For extraordinary heroism as Combined Anti-Armor Platoon Commander, Weapons Company, 3rd Battalion, 5th Marines, 1st Marine Division, I Marine Expeditionary Force in support of Operation IRAQI FREEDOM on 25 March 2003. While leading his platoon north on Highway I toward Ad Diwaniyah, First Lieutenant Chontosh's platoon moved into a coordinated ambush of mortars, rocket propelled grenades, and automatic weapons fire. With coalition tanks blocking the road ahead, he realized his platoon was caught in a kill zone.

He had his driver move the vehicle through a breach along his flank, where he was immediately taken under fire from an entrenched machine gun. Without hesitation, First Lieutenant Chontosh ordered the driver to advance directly at the enemy position enabling his .50 caliber machine gunner to silence the enemy.

He then directed his driver into the enemy trench, where he exited his vehicle and began to clear the trench with an M16A2 service rifle and 9 millimeter pistol. His ammunition depleted, First Lieutenant Chontosh, with complete disregard for his safety, twice picked up discarded enemy rifles and continued his ferocious attack.

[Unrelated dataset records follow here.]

(* ===== verification/Shm.v ===== *)
(** * Shared-memory objects, [shm.rs]

    A table of reference-counted objects, each backed by one contiguous run of
    frames.  The references are the file descriptors of all processes; the
    invariant ties the counts, the table and the frame bitmap together. *)
From S2P Require Import Prelude Bytes PhysMem Pmm Paging.

Record SharedMem := mk_shm { phys : Z; pages : Z; size : Z; refcount : Z }.
Record shm := mk_state { vm : machine; TABLE : list (option SharedMem) }.

Definition get (s : shm) (id : Z) : option SharedMem := mjoin (TABLE s !! Z.to_nat id).
Definition set_slot (id : Z) (o : option SharedMem) : ST shm unit :=
  modify (fun s => mk_state (vm s) (<[Z.to_nat id := o]> (TABLE s))).
Definition lift_pmm {A} (f : ST pmm A) : ST shm A := fun s =>
  match f (frames (vm s)) with
  | Ret a fs => Ret a (mk_state (mk_machine (ram (vm s)) fs) (TABLE s))
  | Panic => Panic
  end.
Definition write_mem (f : mem -> mem) : ST shm unit :=
  modify (fun s => mk_state (mk_machine (f (ram (vm s))) (frames (vm s))) (TABLE s)).

(** The first empty slot, or the length of the table. *)
Fixpoint free_slot (t : list (option SharedMem)) (i : nat) : nat :=
  match t with
  | [] => i
  | None :: _ => i
  | Some _ :: t => free_slot t (S i)
  end.
Definition create : ST shm Z := fun s =>
  let i := free_slot (TABLE s) 0 in
  let obj := mk_shm 0 0 0 1 in
  Ret (Z.of_nat i) (mk_state (vm s)
    (if decide (i < length (TABLE s))%nat then <[i := Some obj]> (TABLE s) else TABLE s ++ [Some obj])).

Definition truncate (id new_size : Z) : ST shm bool :=
  s ← get_st;
  match get s id with
  | None => mret false
  | Some obj =>
      let resized := mk_shm (phys obj) (pages obj) new_size (refcount obj) in
      if new_size <=? size obj then set_slot id (Some resized);; mret true else
      let needed_pages := Z.max (div_ceil new_size FRAME_SIZE) 1 in
      if needed_pages <=? pages obj then set_slot id (Some resized);; mret true else
      new ← lift_pmm (alloc_contiguous needed_pages);
      match new with
      | None => mret false
      | Some new_phys =>
          write_mem (fun m => mem_fill m new_phys (needed_pages * FRAME_SIZE) 0);;
          (if 0 <? pages obj then
             write_mem (fun m => mem_copy m (phys obj) new_phys (pages obj * FRAME_SIZE));;
             lift_pmm (free_pages (Z.to_nat (pages obj)) (phys obj))
           else mret tt);;
          set_slot id (Some (mk_shm new_phys needed_pages new_size (refcount obj)));;
          mret true
      end
  end.
(** One operation: it does not panic, and the references held by processes and
    in flight stay exactly the ones counted. *)
Lemma exec_refs held s o :
  listeners_ok s -> refs_inv (shared s) (held ++ in_flight s) -> op_ok held s o ->
  exists out s', exec o s = Ret out s' /\ listeners_ok s' /\ refs_inv (shared s') (out.2 ++ held ++ in_flight s').
Proof.
  intros Hlis Hinv [H0 Hok].
  assert (forall s', listeners s' = listeners s -> listeners_ok s') as Hlis_same.
  { intros s' Hl path l. rewrite Hl. apply Hlis. }
  assert (forall s', shared s' = shared s -> in_flight s' ≡ₚ in_flight s ->
    refs_inv (shared s') (held ++ in_flight s')) as Hrefs_same.
  { intros s' -> Hf. by rewrite Hf. }
  unfold exec, mbind, st_bind.
  destruct o as [|id path|id|id path|id|id bytes fds|id n|id]; simpl in H0.
  - destruct (alloc_endpoint_spec s new_endpoint) as (k & s' & Hr & _ & _ & _ & Hl & Hsh & Hf).
    unfold create. rewrite Hr. eexists _, s'. split_and!; [done|by apply Hlis_same|by apply Hrefs_same].
  - unfold bind. case_decide; [by eexists _, s|].
    destruct (endpoint s id) as [e|] eqn:He; [|by eexists _, s].
    destruct (role e); try by eexists _, s.
    destruct (put_spec s id e (set_role (Bound path) e) H0 He eq_refl) as (Hsh & Hl & Hf & _).
    eexists _, _. split_and!; [done|by apply Hlis_same|by apply Hrefs_same].
  - unfold listen. destruct (endpoint s id) as [e|] eqn:He; [|by eexists _, s].
    destruct (role e) as [|path| |]; try by eexists _, s.
    destruct (put_spec s id e (set_role Listening e) H0 He eq_refl) as (Hsh & Hl & Hf & _).
    eexists _, _. split_and!; [done| |by apply Hrefs_same].
    intros path' l. simpl. rewrite lookup_insert_Some. intros [[_ <-]|[_ Hp]]; [done|by eapply Hlis].
  - destruct (connect_spec s id path ltac:(intros; by eapply Hlis) H0) as (r & s' & -> & Hsh & Hf & Hl & _).
    eexists _, s'. split_and!; [done|by apply Hlis_same|by apply Hrefs_same].
  - unfold accept. destruct (endpoint s id) as [e|] eqn:He; [|by eexists _, s].
    destruct (backlog e) as [|x b]; [by eexists _, s|].
    destruct (put_spec s id e (set_backlog b e) H0 He eq_refl) as (Hsh & Hl & Hf & _).
    eexists _, _. split_and!; [done|by apply Hlis_same|by apply Hrefs_same].
  - destruct Hok as [Hheld Hlen]. unfold send. destruct (peer_of s id) as [p|]; [|by eexists _, s].
    unfold get_st, mbind, st_bind.
    destruct (dup_all fds s (held ++ in_flight s) Hinv) as (s1 & Hd & Hinv1).
    { intros f Hf. apply elem_of_app. left. auto. } { rewrite length_app. lia. }
    rewrite Hd. apply for_each_on_shm in Hd as [He1 Hl1]. rewrite <- (in_flight_same _ _ He1) in Hinv1.
    destruct (endpoint s1 p) as [e|] eqn:He.
    + eexists _, _. split; [done|]. split; [by apply Hlis_same|]. simpl. rewrite endpoint_Some in He.
      pose proof (in_flight_put s1 p _ (Some (mk_endpoint (role e) (inbox e ++ bytes) (inbox_fds e ++ fds) (backlog e))) He) as Hp.
      simpl in Hp. rewrite <- app_assoc in Hp. apply Permutation_app_inv_l in Hp. rewrite Hp.
      eapply refs_perm; [|exact Hinv1]. solve_Permutation.
    + destruct (close_all fds s1 (held ++ in_flight s1) Hinv1) as (s2 & Hc & Hinv2).
      rewrite Hc. apply for_each_on_shm in Hc as [He2 Hl2]. eexists _, s2.
      split_and!; [done|apply Hlis_same; congruence|]. simpl. by rewrite (in_flight_same _ _ He2).
  - unfold recv. destruct (endpoint s id) as [e|] eqn:He; [|by eexists _, s].
    eexists _, _. split; [done|]. split; [by apply Hlis_same|]. simpl. rewrite endpoint_Some in He.
    pose proof (in_flight_put s id _ (Some (mk_endpoint (role e)
      (drop (Nat.min (length (inbox e)) n) (inbox e)) [] (backlog e))) He) as Hp.
    simpl in Hp. eapply refs_perm; [|exact Hinv]. rewrite <- Hp. solve_Permutation.
  - unfold close, mbind, st_bind, modify.
    assert (exists s1, (match endpoint s id with Some ep => for_each (fun f => on_shm (fd_close f)) (inbox_fds ep)
      | None => mret tt end) s = Ret tt s1 /\ endpoints s1 = endpoints s /\ listeners s1 = listeners s /\
      exists fl, in_flight s ≡ₚ flight (endpoint s id) ++ fl /\ refs_inv (shared s1) (held ++ fl) /\
        (if decide (Z.to_nat id < length (endpoints s))%nat then <[Z.to_nat id := None]> (endpoints s) else endpoints s)
          ≫= flight ≡ₚ fl) as (s1 & -> & He1 & Hl1 & fl & _ & Hinv1 & Hfl1).
    { destruct (endpoint s id) as [e|] eqn:He.
      - pose proof He as He'. rewrite endpoint_Some in He'. pose proof (in_flight_put s id _ None He') as Hp. simpl in Hp.
        destruct (close_all (inbox_fds e) s (held ++ in_flight (put id None s))) as (s1 & Hc & Hinv1).
        { eapply refs_perm; [|exact Hinv]. rewrite <- Hp. solve_Permutation. }
        exists s1. pose proof (for_each_on_shm _ _ _ _ Hc) as [? ?]. split_and!; try done.
        exists (in_flight (put id None s)). split_and!; [by rewrite Hp|done|].
        rewrite decide_True by (by eapply lookup_lt_Some). done.
      - exists s. split_and!; try done. exists (in_flight s). split_and!; [done|done|].
        case_decide as Hlt; [|done]. destruct (endpoints s !! Z.to_nat id) as [o|] eqn:Eo.
        + assert (o = None) as -> by (unfold endpoint in He; rewrite Eo in He; done).
          pose proof (in_flight_put s id _ None Eo) as Hp. exact Hp.
        + apply lookup_ge_None_1 in Eo. lia. }
    eexists _, _. split; [done|]. split.
    + intros path l. simpl. rewrite map_lookup_filter_Some, Hl1. intros [Hp _]. by eapply Hlis.
    + simpl. unfold in_flight. simpl. rewrite He1. by rewrite Hfl1.
Qed.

When a Marine following him found an enemy rocket propelled grenade launcher, First Lieutenant Chontosh used it to destroy yet another group of enemy soldiers. When his audacious attack ended, he had cleared over 200 meters of the enemy trench, killing more than 20 enemy soldiers and wounding several others.

==Honors==
- Chontosh, a 2000 graduate of Rochester Institute of Technology (RIT) was honored as RIT's 2005 Outstanding Alumnus.
- Honorary graduate of the United States Naval Academy, Class of 2006.
- On September 21, 2006, at the annual Keeper of the Flame dinner, Captain Chontosh was honored by Chairman of the Joint Chiefs of Staff General Peter Pace for his actions in March 2003.

== Big Fish Foundation ==
On January 1, 2020, Brian Chontosh conceptualized and founded the Big Fish Foundation (BFF), an organization with a mission "to enhance Veteran’s lives by reconnecting them to fundamental principles of service in order to reemphasize accountability towards each other through shared common purpose in a campaign to improve psychological wellness, effectively manage post traumatic/combat stress, and prevent suicide." The Big Fish Foundation became an official 501(c)(3) non-profit organization in 2021. Each year, the BFF hosts its annual fundraiser at the Crooked Butterfly Ranch outside of Boulder, CO.

==Other==
- Brian Chontosh placed 2nd in the SoCal Regional Qualifiers for the 2009 CrossFit Games. The Games were held July 10-12, 2009 in Aromas, CA.